[Stored entries]
------------------------------------------------------------

(** * repolens issue scripts: a shallow embedding and its properties

    The scripts under [.github/scripts] parse the issue catalogue
    [ISSUES.md], compare it with the issues of the remote tracker and create
    the missing ones through the [gh] command-line client.

    Text is modelled as [list ascii]: a Python [str] whose code points lie
    in the range 0..255, or a [bytes] value.  On that range [str.isspace],
    [str.lower] and the regular-expression class [\d] are the finite tables
    written out below.  A call that raises is modelled as such: [int] on a
    run of more than 4300 digits, and [subprocess.run], whose outcome is
    given by an oracle that answers each call from the events observed so
    far with a completed process, a [CalledProcessError] or another
    exception. *)

From Stdlib Require Import Ascii String List NArith ZArith Lia Bool.
From Stdlib Require Import Sorted Permutation DecimalString.
From stdpp Require Import base gmap strings list.
Import ListNotations.
Open Scope list_scope.

(** ** Python [str] primitives *)

Module PyStr.

Abbreviation str := (list ascii).

(** A literal: [py "abc"] is the text ['abc']. *)
Definition py (s : string) : str := list_ascii_of_string s.

Definition nl : ascii := "010"%char.
Definition cr : ascii := "013"%char.

Definition code (c : ascii) : N := N_of_ascii c.

(** [str.isspace] on one character of the range 0..255. *)
Definition isspace (c : ascii) : bool :=
  let n := code c in
  ((9 <=? n) && (n <=? 13) || (28 <=? n) && (n <=? 32)
   || (n =? 133) || (n =? 160))%N.

(** The class [\d] on the range 0..255. *)
Definition isdigit (c : ascii) : bool :=
  let n := code c in ((48 <=? n) && (n <=? 57))%N.

(** [str.lower] on one character of the range 0..255. *)
Definition lower_char (c : ascii) : ascii :=
  let n := code c in
  if ((65 <=? n) && (n <=? 90)
      || (192 <=? n) && (n <=? 222) && negb (n =? 215))%N
  then ascii_of_N (n + 32) else c.

Definition lower (s : str) : str := map lower_char s.

Fixpoint lstrip (s : str) : str :=
  match s with
  | c :: s' => if isspace c then lstrip s' else s
  | [] => []
  end.

Definition rstrip (s : str) : str := rev (lstrip (rev s)).

Definition strip (s : str) : str := rstrip (lstrip s).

------------------------------------------------------------

### [WHAT NEEDS TO BE DONE]
With the line holding "(** A literal: [py" as the first and the line holding "Definition isspace (c" as the last, set down that range of the entries above exactly, and nothing else.

### [ANSWER BELOW]
(** A literal: [py "abc"] is the text ['abc']. *)
Definition py (s : string) : str := list_ascii_of_string s.

Definition nl : ascii := "010"%char.
Definition cr : ascii := "013"%char.

Definition code (c : ascii) : N := N_of_ascii c.

(** [str.isspace] on one character of the range 0..255. *)
Definition isspace (c : ascii) : bool :=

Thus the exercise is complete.